Melissa Dubbin and Aaron S. Davidson: Making a Record (Diamond, Ruby, Sapphire, Emerald)

Listen to the audio: MDubbin-ADavidson-Diamond-256k

“Making a Record (Diamond, Ruby, Sapphire, Emerald)” centers around a series of four interviews the artists conducted in 2009 with gemologist and jewelry designer Karen L. Davidson, talking about the stones used to record her voice. The artists made lithic tools from the four gemstones and etched a series of unique lathe-cut dub plates of each interview. Each of the four gemstone styli were given to Karen to use as elements in four pieces she designed. These handmade pieces are composed of the stylus, crystal slices or stones in their natural states, cut gems and 22k gold. Each of the four pieces can be worn as a pendant.

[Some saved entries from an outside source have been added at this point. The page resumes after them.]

(* ===== verification/Descriptor.v ===== *)
(** * USB descriptors (shared/usbip-core/src/descriptor.rs)

    The five descriptor structures with their parsers and serializers, and the
    parser and the serializer of the descriptor tree that OP_REP_IMPORT carries.
    A [u8] field is a [byte]; a [u16] field is a [Z].  The tree parser indexes
    its input, so it may panic; its outer loop takes fuel, and
    [parse_tree_fuel_irrelevant] shows that one step per input byte decides
    everything there is to decide. *)

From S2P Require Import Prelude.

(** ** The descriptors *)

Record DeviceDescriptor := {
  dd_b_length : byte;
  dd_b_descriptor_type : byte;
  dd_bcd_usb : Z;
  dd_b_device_class : byte;
  dd_b_device_sub_class : byte;
  dd_b_device_protocol : byte;
  dd_b_max_packet_size0 : byte;
  dd_id_vendor : Z;
  dd_id_product : Z;
  dd_bcd_device : Z;
  dd_i_manufacturer : byte;
  dd_i_product : byte;
  dd_i_serial_number : byte;
  dd_b_num_configurations : byte
}.

Definition DeviceDescriptor_SIZE : nat := 18.

Definition DeviceDescriptor_parse (raw : list byte) : option DeviceDescriptor :=
  match raw with
  | r0 :: r1 :: r2 :: r3 :: r4 :: r5 :: r6 :: r7 :: r8 :: r9 :: r10 :: r11 :: r12 :: r13 :: r14
    :: r15 :: r16 :: r17 :: _ =>
      Some {| dd_b_length := r0; dd_b_descriptor_type := r1; dd_bcd_usb := le_val [r2; r3];
              dd_b_device_class := r4; dd_b_device_sub_class := r5; dd_b_device_protocol := r6;
              dd_b_max_packet_size0 := r7; dd_id_vendor := le_val [r8; r9];
              dd_id_product := le_val [r10; r11]; dd_bcd_device := le_val [r12; r13];
              dd_i_manufacturer := r14; dd_i_product := r15; dd_i_serial_number := r16;
              dd_b_num_configurations := r17 |}
  | _ => None
  end.

Definition DeviceDescriptor_to_bytes (d : DeviceDescriptor) : list byte :=
  [dd_b_length d; dd_b_descriptor_type d] ++ le_bytes 2 (dd_bcd_usb d)
  ++ [dd_b_device_class d; dd_b_device_sub_class d; dd_b_device_protocol d; dd_b_max_packet_size0 d]
  ++ le_bytes 2 (dd_id_vendor d) ++ le_bytes 2 (dd_id_product d) ++ le_bytes 2 (dd_bcd_device d)
  ++ [dd_i_manufacturer d; dd_i_product d; dd_i_serial_number d; dd_b_num_configurations d].

Record ConfigDescriptor := {
  cd_b_length : byte;
  cd_b_descriptor_type : byte;
  cd_w_total_length : Z;
  cd_b_num_interfaces : byte;
  cd_b_configuration_value : byte;
  cd_i_configuration : byte;
  cd_bm_attributes : byte;
  cd_b_max_power : byte
}.

Definition ConfigDescriptor_SIZE : nat := 9.

Definition ConfigDescriptor_parse (raw : list byte) : option ConfigDescriptor :=
  match raw with
  | r0 :: r1 :: r2 :: r3 :: r4 :: r5 :: r6 :: r7 :: r8 :: _ =>
      if decide (r1 = x02) then
        Some {| cd_b_length := r0; cd_b_descriptor_type := r1; cd_w_total_length := le_val [r2; r3];
                cd_b_num_interfaces := r4; cd_b_configuration_value := r5;
                cd_i_configuration := r6; cd_bm_attributes := r7; cd_b_max_power := r8 |}
      else None
  | _ => None
  end.
(* ===== verification/UsbManager.v ===== *)
(** * The device manager (server/usbip-server/src/usb.rs)

    [UsbDeviceManager] over any backend.  The two mutexes serialize the
    operations, so an operation is a function on the state; a transfer blocks
    the others until it returns. *)

From S2P Require Import Prelude RustStd Errors Proto Urb Stream Wire UsbBackend.

Record UrbResult := { ur_status : Z; ur_actual_length : Z; ur_data : list byte }.

Section Manager.
Context {B : Type} `{!UsbBackend B}.

Record UsbDeviceManager := { mgr_backend : B; mgr_handles : gmap string bool }.

Definition with_backend (b : B) : UsbDeviceManager := {| mgr_backend := b; mgr_handles := ∅ |}.

Definition set_backend (b : B) (m : UsbDeviceManager) : UsbDeviceManager :=
  {| mgr_backend := b; mgr_handles := mgr_handles m |}.

Definition list_devices (m : UsbDeviceManager) : list UsbIpDeviceEntry :=
  be_list_devices (mgr_backend m).

Definition allowed_device (allowed : list (Z * Z)) (d : UsbIpDeviceEntry) : bool :=
  existsb (fun vp => (vid d =? fst vp) && (pid d =? snd vp)) allowed.

Definition list_exportable_devices (allowed : list (Z * Z)) (m : UsbDeviceManager)
    : list UsbIpDeviceEntry :=
  let all := list_devices m in
  match allowed with
  | [] => all
  | _ => List.filter (allowed_device allowed) all
  end.

Definition get_device_entry (id : string) (m : UsbDeviceManager) : option UsbIpDeviceEntry :=
  match parse_busid id with
  | Ok (bus, dev) => List.find (matches_numbers bus dev) (list_devices m)
  | Err _ => None
  end.

Definition claim_device (id : string) : io UsbDeviceManager unit :=
  io_zoom mgr_backend set_backend (be_claim_device id) ;;;
  fun m => (Ok tt, {| mgr_backend := mgr_backend m; mgr_handles := <[id := true]> (mgr_handles m) |}).

Definition get_descriptor_tree (id : string) : io UsbDeviceManager (list byte) :=
  io_zoom mgr_backend set_backend (be_get_descriptor_tree id).

Definition execute_urb (id : string) (cmd : UsbIpCmdSubmit) (out_data : list byte)
    : io UsbDeviceManager UrbTransferResult :=
  fun m =>
    match mgr_handles m !! id with
    | None => (Err (DeviceNotFound id), m)
    | Some _ => io_zoom mgr_backend set_backend (be_execute_urb id cmd out_data) m
    end.

(** The status of a failed transfer. *)
Definition error_status (k : ErrorKind) : Z :=
  match k with
  | Usb code => usb_error_to_urb_status code
  | DeviceNotFound _ => -19
  | Timeout => -62
  | _ => -5
  end.

Definition submit_urb (id : string) (cmd : UsbIpCmdSubmit) (out_data : list byte)
    (m : UsbDeviceManager) : UrbResult * UsbDeviceManager :=
  match execute_urb id cmd out_data m with
  | (Ok t, m') =>
      ({| ur_status := ut_status t; ur_actual_length := ut_actual_length t; ur_data := ut_data t |}, m')
  | (Err k, m') => ({| ur_status := error_status k; ur_actual_length := 0; ur_data := [] |}, m')
  end.

Definition release_device (id : string) : io UsbDeviceManager unit :=
  fun m =>
    io_zoom mgr_backend set_backend (be_release_device id)
      {| mgr_backend := mgr_backend m; mgr_handles := delete id (mgr_handles m) |}.

(** ** Lemmas *)

Lemma error_status_negative k : -95 <= error_status k <= -1.
Proof. destruct k; simpl; try lia. apply usb_status_negative. Qed.

Lemma submit_urb_unclaimed id cmd data m :
  mgr_handles m !! id = None ->
  submit_urb id cmd data m = ({| ur_status := -19; ur_actual_length := 0; ur_data := [] |}, m).
Proof. intros Hm. unfold submit_urb, execute_urb. by rewrite Hm. Qed.

Lemma submit_urb_handles id cmd data m : mgr_handles (snd (submit_urb id cmd data m)) = mgr_handles m.
Proof.
  unfold submit_urb, execute_urb, io_zoom. destruct (mgr_handles m !! id); [|done].
  by destruct (be_execute_urb _ _ _ _) as [[?|?] ?].
Qed.

Section With_laws.
Context `{!UsbBackendLaws B}.

(** A result that can be framed as the reply to [cmd]. *)
Definition result_ok_for (cmd : UsbIpCmdSubmit) (r : UrbResult) : Prop :=
  is_u32 (ur_actual_length r) /\ is_i32 (ur_status r)
  /\ (if (ur_status r =? 0) && cs_is_in cmd then zlen (ur_data r) = ur_actual_length r
      else ur_data r = []).

Lemma submit_urb_result id cmd data m :
  cmd_wf cmd -> zlen data < 2 ^ 32 -> result_ok_for cmd (fst (submit_urb id cmd data m)).
Proof.
  intros Hc Hd. unfold submit_urb.
  destruct (execute_urb id cmd data m) as [[t|k] m'] eqn:E; simpl.
  - assert (Ht : transfer_answers cmd t).
    { unfold execute_urb in E. destruct (mgr_handles m !! id); [|done]. unfold io_zoom in E.
      destruct (be_execute_urb _ _ _ _) as [r bk] eqn:Eb. injection E as -> _.
      by eapply be_transfer_answers. }
    destruct Ht as (Hs & Hl & Ht). unfold result_ok_for. simpl. by rewrite Hs.
  - pose proof (error_status_negative k). unfold result_ok_for. simpl.
    split; [done|]. split; [unfold is_i32; lia|].
    destruct (Z.eqb_spec (error_status k) 0); [lia|done].
Qed.

(** A command whose flags and direction field agree gets a reply whose data
    section is as long as its header announces. *)
Lemma reply_data_size cmd r :
  cmd_wf cmd -> cs_is_in cmd = negb (cs_direction cmd =? 0) -> result_ok_for cmd r ->
  zlen (ur_data r) = ret_data_size (reply_ret cmd (ur_status r) (ur_actual_length r)).
Proof.
  intros Hc Hdir (Hl & Hst & Hd).
  unfold ret_data_size, rs_has_data, rs_is_success, reply_ret. simpl. rewrite <- Hdir.
  assert (Hw : (wrap 32 (ur_status r) =? 0) = (ur_status r =? 0)).
  { destruct (Z.eqb_spec (ur_status r) 0) as [->|Hne]; [done|].
    apply Z.eqb_neq. intros Hz. apply Hne. rewrite <- (to_i32_wrap (ur_status r)), Hz by done. done. }
  rewrite Hw. destruct (ur_status r =? 0), (cs_is_in cmd); simpl in *; try by rewrite Hd.
  case_bool; [done|]. unfold is_u32 in Hl. pose proof (zlen_nonneg (ur_data r)). lia.
Qed.

(** ** Theorems *)

(** C26: every URB is answered with a reply the client can frame. Whatever the
    device is, claimed or not, and whatever the transfer does, the reply to a
    command whose flags and direction field agree is read by the client as one
    message, with the command's sequence number, and the bytes after it are left
    alone. *)
Theorem urb_reply_framed id cmd data m s rest :
  cmd_wf cmd -> cs_is_in cmd = negb (cs_direction cmd =? 0) -> zlen data < 2 ^ 32 ->
  let r := fst (submit_urb id cmd data m) in
  let reply := serialize_reply cmd (ur_status r) (ur_actual_length r) (ur_data r) in
  read_message (set_rx (reply ++ rest) s) = (Ok reply, set_rx rest s)
  /\ rs_seqnum (reply_ret cmd (ur_status r) (ur_actual_length r)) = cs_seqnum cmd.
Proof.
  intros Hc Hdir Hd. cbv zeta. pose proof (submit_urb_result id cmd data m Hc Hd) as Hr.
  split; [|done]. rewrite serialize_reply_eq.
  apply (read_message_frame (FRet _ _ _)). split_and!; try done.
  - apply reply_ret_wf; [done|]. apply Hr.
  - by apply reply_data_size.
Qed.
End With_laws.

(** A device can be used exactly while it is claimed. Before a claim, and
    after a release, every URB is answered with -ENODEV without reaching the
    backend; after a successful claim URBs go to the backend; claiming or
    releasing one device does not affect another. *)
Theorem claim_release_access id id' cmd data m m1 m2 :
  claim_device id m = (Ok tt, m1) -> release_device id m1 = (Ok tt, m2) ->
  submit_urb id cmd data m2 = ({| ur_status := -19; ur_actual_length := 0; ur_data := [] |}, m2)
  /\ execute_urb id cmd data m1
     = io_zoom mgr_backend set_backend (be_execute_urb id cmd data) m1
  /\ (id' <> id -> mgr_handles m2 !! id' = mgr_handles m !! id').
Proof.
  unfold claim_device, release_device, io_bind, io_zoom.
  destruct (be_claim_device id (mgr_backend m)) as [[[]|k] b1]; [|done]. intros [= <-]. simpl.
  destruct (be_release_device id b1) as [r b2]. intros [= -> <-]. split_and!.
  - apply submit_urb_unclaimed. simpl. apply lookup_delete_eq.
  - unfold execute_urb. simpl. by rewrite lookup_insert_eq.
  - intros Hne. simpl. by rewrite lookup_delete_ne, lookup_insert_ne.
Qed.

(** The allowlist. With an empty list every device is exportable; otherwise
    exactly the devices whose vendor and product id are listed are, in the order
    of enumeration. *)
Theorem exportable_devices allowed m d :
  In d (list_exportable_devices allowed m) <->
  In d (list_devices m) /\ (allowed = [] \/ In (vid d, pid d) allowed).
Proof.
  unfold list_exportable_devices. destruct allowed as [|a allowed]; [tauto|].
  rewrite filter_In. unfold allowed_device. rewrite existsb_exists. split.
  - intros [Hd ([v p] & Hin & Hm)]. split; [done|]. right. simpl in Hm.
    apply andb_true_iff in Hm as [Hv Hp]. apply Z.eqb_eq in Hv, Hp. by subst.
  - intros [Hd [?|Hin]]; [done|]. split; [done|]. exists (vid d, pid d). split; [done|].
    simpl. by rewrite !Z.eqb_refl.
Qed.
End Manager.

(** ** The manager over libusb *)

Section Libusb_manager.
Context `{!Rusb}.

(** [UsbDeviceManager::new]. *)
Definition manager_new (context : result RusbError Bus) : UsbIpResult (UsbDeviceManager (B := LibusbBackend)) :=
  match libusb_new context with
  | Ok backend => Ok {| mgr_backend := backend; mgr_handles := ∅ |}
  | Err k => Err k
  end.

(** A new manager exists exactly when libusb has a context.  No device is claimed in
    it: every URB is answered with -ENODEV and the bus is not touched, and the release
    of any device succeeds and leaves the manager as it is. *)
Lemma manager_new_unclaimed (context : result RusbError Bus) :
  match context, manager_new context with
  | Ok b, Ok m =>
      lb_bus (mgr_backend m) = b
      /\ (forall id cmd data, submit_urb id cmd data m = ({| ur_status := -19; ur_actual_length := 0; ur_data := [] |}, m))
      /\ (forall id, release_device id m = (Ok tt, m))
  | Err e, Err k => k = map_usb_err e
  | _, _ => False
  end.
Proof.
  destruct context as [b|e]; simpl; [|done]. split; [done|]. split; [done|].
  intros id. unfold release_device, io_bind, io_zoom. simpl. unfold libusb_release_device. simpl.
  by rewrite ?lookup_empty, ?delete_empty; simpl; rewrite ?delete_empty.
Qed.
End Libusb_manager.

(** ** The theorems at a fake backend *)

Definition sample_manager : UsbDeviceManager (B := FakeBackend) :=
  with_backend {| fb_devices := [make_test_entry "1-1" 0x046d 0xc261] |}.

Lemma urb_reply_framed_witness :
  read_message (peer_sends (serialize_reply (cmd_in 0x81 0x200 (zeros 8)) (-19) 0 [] ++ [x01]))
  = (Ok (serialize_reply (cmd_in 0x81 0x200 (zeros 8)) (-19) 0 []), peer_sends [x01]).
Proof.
  apply (urb_reply_framed "1-1" (cmd_in 0x81 0x200 (zeros 8)) [] sample_manager (peer_sends []) [x01]);
    [repeat split; vm_compute; congruence|reflexivity|vm_compute; reflexivity].
Defined.

Lemma claim_release_access_witness :
  exists m1 m2, claim_device "1-1" sample_manager = (Ok tt, m1) /\ release_device "1-1" m1 = (Ok tt, m2)
  /\ submit_urb "1-1" (cmd_in 0x81 0x200 (zeros 8)) [] m2
     = ({| ur_status := -19; ur_actual_length := 0; ur_data := [] |}, m2).
Proof.
  set (m1 := {| mgr_backend := mgr_backend sample_manager; mgr_handles := <["1-1" := true]> ∅ |}).
  set (m2 := {| mgr_backend := mgr_backend sample_manager; mgr_handles := delete "1-1" (<["1-1" := true]> ∅) |}).
  assert (H1 : claim_device "1-1" sample_manager = (Ok tt, m1)).
  { unfold claim_device, io_bind, io_zoom. cbn [be_claim_device fake_backend].
    replace (fake_has "1-1" (mgr_backend sample_manager)) with true by (vm_compute; reflexivity). reflexivity. }
  assert (H2 : release_device "1-1" m1 = (Ok tt, m2)) by reflexivity.
  exists m1, m2. split; [exact H1|]. split; [exact H2|].
  exact (proj1 (claim_release_access "1-1" "1-2" (cmd_in 0x81 0x200 (zeros 8)) [] _ _ _ H1 H2)).
Defined.

(** A fake device is entered with bus number and device number 1, whatever its
    bus id: the manager, which looks devices up by their numbers, does not find
    it under its own id, while the backend does. *)
Lemma fake_entry_not_found :
  let m := with_backend {| fb_devices := [make_test_entry "3-2" 0x046d 0xc261] |} in
  get_device_entry "3-2" m = None /\ is_Some (be_get_device_entry "3-2" (mgr_backend m))
  /\ is_Some (get_device_entry "1-1" m).
Proof. vm_compute. split_and!; eauto. Qed.
(* ===== verification/Iokit.v ===== *)
(** * The macOS backend (server/usbip-server/src/iokit_backend.rs)

    The backend reads the registry of I/O Kit through the C interface.  Its calls
    hand out references that the caller must release; the class [IOKit] has the
    calls, a ghost multiset of the references that are held, and the documented
    effect of each call on it.  An object is a number, 0 is null. *)

From Stdlib Require Import Ascii.
From stdpp Require Import gmultiset.
From S2P Require Import Prelude RustStd Errors Text Proto Urb Stream Descriptor UsbBackend UsbManager.

(** ** I/O Kit and CoreFoundation *)

Inductive CFType := CFNumber | CFString | CFOther.

Definition KERN_SUCCESS : Z := 0.

Class IOKit (K : Type) : Type := {
  CFStringCreate : string -> K -> Z * K;
  IOServiceMatching : Z -> K -> Z * K;
  IOServiceGetMatchingServices : Z -> K -> Z * Z * K;
  IOIteratorNext : Z -> K -> Z * K;
  IOObjectRelease : Z -> K -> K;
  IORegistryEntryCreateCFProperty : Z -> Z -> K -> Z * K;
  CFRelease : Z -> K -> K;
  CFGetTypeID : Z -> K -> CFType;
  (** The number an object stands for. *)
  CFNumberValue : Z -> K -> Z;
  CFStringGetLength : Z -> K -> Z;
  (** The bytes written to a zeroed buffer of this size. *)
  CFStringGetCString : Z -> Z -> K -> option (list byte);
  (** The references that are held, and how many objects an iterator still has. *)
  held_refs : K -> gmultiset Z;
  remaining : Z -> K -> nat
}.

(** A call that returns an object hands out a reference to it. *)
Definition gives `{!IOKit K} (r : Z) (k k' : K) : Prop :=
  held_refs k' = if r =? 0 then held_refs k else {[+ r +]} ⊎ held_refs k.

Sofía Hernández Chong Cuy, Pierre Huyghe, Marina Warner and Jamieson Webster were invited by the artists to listen to the records and wear the pendants, exhibiting them for varied lengths of time. The information contained on the records was transmitted through casual conversations and occurrences that took place during their daily lives. A record of these instances in the form of a text was contributed by each individual.

“Making a Record (Diamond, Ruby, Sapphire, Emerald),” 2009 – 2013, was exhibited at Audio Visual Arts (AVA), New York January 18 – February 17, 2013.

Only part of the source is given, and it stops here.